Lemma dataFields_stop_at_space :
  Forall (fun f => regexp.fclass f " "%char = false) regexp.dataFields.
Proof. repeat constructor. Qed.

(** The one match of a written record. *)
Lemma find_written_record (values : list string) :
  admitted regexp.dataFields values ->
  regexp.FindAllStringSubmatch (write_record values)
  = [write_record values :: groups_for regexp.dataFields values].
Proof.
  intros Hadm. unfold regexp.FindAllStringSubmatch.
  pose proof (match_fields_written regexp.dataFields values true
                dataFields_stop_at_space Hadm) as Hm.
  fold (write_record values) in Hm.
  assert (Hhere : regexp.match_here (write_record values)
                  = Some (write_record values
                          :: groups_for regexp.dataFields values)).
  { unfold regexp.match_here. rewrite Hm, whole_groups_for. reflexivity. }
  destruct (write_record values) as [|c s] eqn:Hw.
  { destruct values as [|v values]; [contradiction|discriminate]. }
  cbn [regexp.find_from]. rewrite Hhere. cbn [hd String.length].
  rewrite find_from_skip_all by lia. reflexivity.
Qed.

(** The named groups of a match of nine values: the unnamed groups, and
    the whole match, all land on the key [""] and hide no named one. *)
Lemma named_groups_written (w v1 v2 v3 v4 v5 v6 v7 v8 v9 : string) :
  let result :=
    named_groups
      (w :: groups_for regexp.dataFields [v1; v2; v3; v4; v5; v6; v7; v8; v9]) in
  group result "id" = String.append "Vehicle ID:" v1 /\
  group result "lat" = String.append "lat:" v2 /\
  group result "lng" = String.append "lon:" v3 /\
  group result "heading" = String.append "dir:" v4 /\
  group result "speed" = String.append "spd:" v5 /\
  group result "lock" = String.append "lck:" v6 /\
  group result "time" = String.append "time:" v7 /\
  group result "date" = String.append "date:" v8 /\
  group result "status" = String.append "trig:" v9 /\
  group result "" = v9.
Proof. cbv zeta. repeat split; vm_compute; reflexivity. Qed.

Lemma admitted_nine (values : list string) :
  admitted regexp.dataFields values ->
  exists v1 v2 v3 v4 v5 v6 v7 v8 v9,
    values = [v1; v2; v3; v4; v5; v6; v7; v8; v9].
Proof.
  unfold regexp.dataFields. intros Hadm.
  do 9 (destruct values as [|? values]; [cbn [admitted] in Hadm; tauto|]).
  destruct values; [|cbn [admitted] in Hadm; tauto].
  do 9 eexists. reflexivity.
Qed.

(** X20.  A record written with a value for each of the nine fields, not
    empty and of the bytes the pattern admits for the field, has one
    match, which is the whole record; the map of lines 162-165 gives for
    the name of each field the label with the value, and for the key
    [""], on which the whole match and the nine unnamed groups land, the
    value of the last field. *)
Theorem written_record_is_matched (values : list string) :
  admitted regexp.dataFields values ->
  exists m,
    regexp.FindAllStringSubmatch (write_record values) = [m] /\
    hd EmptyString m = write_record values /\
    (forall i f v,
       regexp.dataFields !! i = Some f -> values !! i = Some v ->
       group (named_groups m) (regexp.fname f)
       = String.append (regexp.flabel f) v) /\
    Some (group (named_groups m) EmptyString) = last values.
Proof.
  intros Hadm.
  exists (write_record values :: groups_for regexp.dataFields values).
  split; [apply find_written_record, Hadm|]. split; [reflexivity|].
  destruct (admitted_nine values Hadm)
    as (v1 & v2 & v3 & v4 & v5 & v6 & v7 & v8 & v9 & ->).
  pose proof (named_groups_written
                (write_record [v1; v2; v3; v4; v5; v6; v7; v8; v9])
                v1 v2 v3 v4 v5 v6 v7 v8 v9) as Hn.
  cbv zeta in Hn.
  destruct Hn as (G1 & G2 & G3 & G4 & G5 & G6 & G7 & G8 & G9 & G0).
  split.
  - intros i f v Hf Hv. unfold regexp.dataFields in Hf.
    do 9 (destruct i as [|i];
          [cbn in Hf, Hv; injection Hf as <-; injection Hv as <-;
           cbn [regexp.fname regexp.flabel]; assumption|]).
    cbn in Hf. discriminate.
  - rewrite G0. reflexivity.
Qed.
(** ** The fields of a created location (lines 197-249) *)

Section StoredExtras.
Context {St : Type} `{ModelService St}.
Variables (s : St) (now : Time) (order : list Z).

(** What [storeUpdate] passes to [CreateLocation]. *)
Lemma storeUpdate_fields (result : gmap string string) (vehicle : Vehicle.t)
    (newTime : Time) (s' : St) (update : Location.t) (err : option error) :
  storeUpdate s now order result vehicle newTime
  = Done (s', Created update err) ->
  exists route speedKMH,
    GuessRouteForVehicle s now order vehicle = Done (route, None) /\
    strconv.ParseFloat (strings.Replace (group result "lat") "lat:" "")
    = Ok (Location.Latitude update) /\
    strconv.ParseFloat (strings.Replace (group result "lng") "lon:" "")
    = Ok (Location.Longitude update) /\
    strconv.ParseFloat (strings.Replace (group result "heading") "dir:" "")
    = Ok (Location.Heading update) /\
    strconv.ParseFloat (strings.Replace (group result "speed") "spd:" "")
    = Ok speedKMH /\
    Location.Speed update = kphToMPH speedKMH /\
    Location.RouteID update = option_map Route.ID route.
Proof.
  unfold storeUpdate.
  destruct (GuessRouteForVehicle s now order vehicle) as [[route [e|]]|];
    [discriminate| |discriminate].
  destruct (strconv.ParseFloat
              (strings.Replace (group result "lat") "lat:" ""))
    as [latitude|e]; [|discriminate].
  destruct (strconv.ParseFloat
              (strings.Replace (group result "lng") "lon:" ""))
    as [longitude|e]; [|discriminate].
  destruct (strconv.ParseFloat
              (strings.Replace (group result "heading") "dir:" ""))
    as [heading|e]; [|discriminate].
  destruct (strconv.ParseFloat
              (strings.Replace (group result "speed") "spd:" ""))
    as [speedKMH|e]; [|discriminate].
  destruct (CreateLocation s _) as [s1 err1].
  intros [= <- <- <-]. exists route, speedKMH.
  repeat (split; [reflexivity|]). destruct route; reflexivity.
Qed.

(** X21.  The location a record is stored as has for latitude,
    longitude and heading what [strconv.ParseFloat] reads in the values
    of the fields [lat], [lon] and [dir] (removing the label removes
    nothing of a value); for speed the conversion of what it reads in
    the value of [spd]; and for route the identifier of the guessed
    route, or none when no route was guessed. *)
Theorem created_location_fields (vehicleData : string) (s' : St)
    (update : Location.t) (err : option error) :
  handleVehicleData s now order vehicleData = Done (s', Created update err) ->
  exists m ms lat lng heading speed speedKMH vehicle route,
    regexp.FindAllStringSubmatch vehicleData = m :: ms /\
    (group (named_groups m) "lat" = String.append "lat:" lat /\
     strconv.ParseFloat lat = Ok (Location.Latitude update)) /\
    (group (named_groups m) "lng" = String.append "lon:" lng /\
     strconv.ParseFloat lng = Ok (Location.Longitude update)) /\
    (group (named_groups m) "heading" = String.append "dir:" heading /\
     strconv.ParseFloat heading = Ok (Location.Heading update)) /\
    (group (named_groups m) "speed" = String.append "spd:" speed /\
     strconv.ParseFloat speed = Ok speedKMH /\
     Location.Speed update = kphToMPH speedKMH) /\
    VehicleWithTrackerID s (Location.TrackerID update) = Ok vehicle /\
    GuessRouteForVehicle s now order vehicle = Done (route, None) /\
    Location.RouteID update = option_map Route.ID route.
Proof.
  intros Hrun. unfold handleVehicleData, handleMatch in Hrun.
  destruct (regexp.FindAllStringSubmatch vehicleData) as [|m ms] eqn:Hf;
    [discriminate|].
  destruct (first_match_named _ _ _ Hf)
    as (tid & lat & lng & hd & spd & lck & tm & dt & st & Hnamed & [_ Atid]
        & (Alat & Alng & Ahd & Aspd & _) & _).
  cbv zeta in Hnamed.
  destruct Hnamed as (Gid & Glat & Glng & Ghd & Gspd & _).
  assert (Rid : strings.Replace (group (named_groups m) "id") "Vehicle ID:" ""
                = tid).
  { rewrite Gid. apply (Replace_label "V" "ehicle ID:" regexp.digit_dot tid);
      [reflexivity|exact Atid]. }
  assert (Rlat : strings.Replace (group (named_groups m) "lat") "lat:" "" = lat).
  { rewrite Glat. apply (Replace_label "l" "at:" regexp.digit_dot_dash lat);
      [reflexivity|exact Alat]. }
  assert (Rlng : strings.Replace (group (named_groups m) "lng") "lon:" "" = lng).
  { rewrite Glng. apply (Replace_label "l" "on:" regexp.digit_dot_dash lng);
      [reflexivity|exact Alng]. }
  assert (Rhd : strings.Replace (group (named_groups m) "heading") "dir:" ""
                = hd).
  { rewrite Ghd. apply (Replace_label "d" "ir:" regexp.digit_dot_dash hd);
      [reflexivity|exact Ahd]. }
  assert (Rspd : strings.Replace (group (named_groups m) "speed") "spd:" ""
                 = spd).
  { rewrite Gspd. apply (Replace_label "s" "pd:" regexp.digit_dot_dash spd);
      [reflexivity|exact Aspd]. }
  rewrite Rid in Hrun.
  destruct (VehicleWithTrackerID s tid) as [vehicle|e] eqn:Hv;
    [|destruct e; discriminate].
  assert (Hstore : storeUpdate s now order (named_groups m) vehicle
                     (Location.Time update)
                   = Done (s', Created update err) /\
                   Location.TrackerID update = tid).
  { destruct (itrakTimeDate _ _) as [[newTime|e]|]; cbn [run_bind] in Hrun;
      [|discriminate|discriminate].
    assert (Hs : storeUpdate s now order (named_groups m) vehicle newTime
                 = Done (s', Created update err)).
    { destruct (LatestLocation s (Vehicle.ID vehicle)) as [lastUpdate|e].
      - destruct (time.Equal newTime (Location.Time lastUpdate));
          [discriminate|exact Hrun].
      - destruct e; try discriminate; exact Hrun. }
    destruct (storeUpdate_effect s now order _ _ _ _ _ Hs) as (_ & <- & Htid).
    rewrite Rid in Htid. split; assumption. }
  destruct Hstore as [Hs Htid].
  destruct (storeUpdate_fields _ _ _ _ _ _ Hs)
    as (route & speedKMH & Hg & Plat & Plng & Phd & Pspd & Hspeed & Hroute).
  rewrite Rlat in Plat. rewrite Rlng in Plng. rewrite Rhd in Phd.
  rewrite Rspd in Pspd.
  exists m, ms, lat, lng, hd, spd, speedKMH, vehicle, route.
  rewrite Htid. repeat split; assumption.
Qed.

________

**Exercise prompt**
Nothing but a number belongs in the answer: the number of lines above that contain "speedKMH".

**Answer space**
10